Task brief:
Go through the entries below and print, exactly, the lines starting at the one with "[reflexivity|]." and ending at the one with "apply (no_snapshot_selects_nothing (HX", keeping both ends and no others.

Data for review:
(** ** Witnesses *)

Definition plan_envelope : ExecutionEnvelopeState :=
  mkEnvelope "env-1" "session-1" delivery role_architect "architect" delivery_solution None
    (mkModel "openai" "gpt" "default") [] [] [] always "2026".

Lemma planner_selects_best_witness :
  let options := mkOptions None (Some 2%Z) None None None None None in
  length (d_selected (chooseMcpsDetailed String.leb plan_envelope "library migration" options)) = 2 ∧
  NoDup (d_selected (chooseMcpsDetailed String.leb plan_envelope "library migration" options)).
Proof.
  intros options.
  destruct (planner_selects_best String.leb plan_envelope "library migration" options) as (Hn & Hl & _);
    [reflexivity|].
  split; [|exact Hn]. rewrite Hl. vm_compute. reflexivity.
Defined.
Lemma no_snapshot_selects_nothing_witness :
  let HX := store_states (λ l, l) String.leb (λ s, "#" +:+ s) in
  ∃ r drift w', enforceMcpRoutingDetailed (H := HX) String.leb (browser_envelope role_architect) "codebase"
      (mkOptions None None None None (Some "/repo") None None) (mkExt NoFile None 0) =
      (Ret (r, drift), w') ∧ r_selected r = [].
Proof.
  intros HX.
  apply (no_snapshot_selects_nothing (HX := HX)
    (HT := store_states_total (λ l, l) String.leb (λ s, "#" +:+ s)) String.leb
    (browser_envelope role_architect) "codebase"
    (mkOptions None None None None (Some "/repo") None None) (mkExt NoFile None 0)); reflexivity.
Defined.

Exercise answer:
    [reflexivity|].
  split; [|exact Hn]. rewrite Hl. vm_compute. reflexivity.
Defined.
Lemma no_snapshot_selects_nothing_witness :
  let HX := store_states (λ l, l) String.leb (λ s, "#" +:+ s) in
  ∃ r drift w', enforceMcpRoutingDetailed (H := HX) String.leb (browser_envelope role_architect) "codebase"
      (mkOptions None None None None (Some "/repo") None None) (mkExt NoFile None 0) =
      (Ret (r, drift), w') ∧ r_selected r = [].
Proof.
  intros HX.
  apply (no_snapshot_selects_nothing (HX := HX)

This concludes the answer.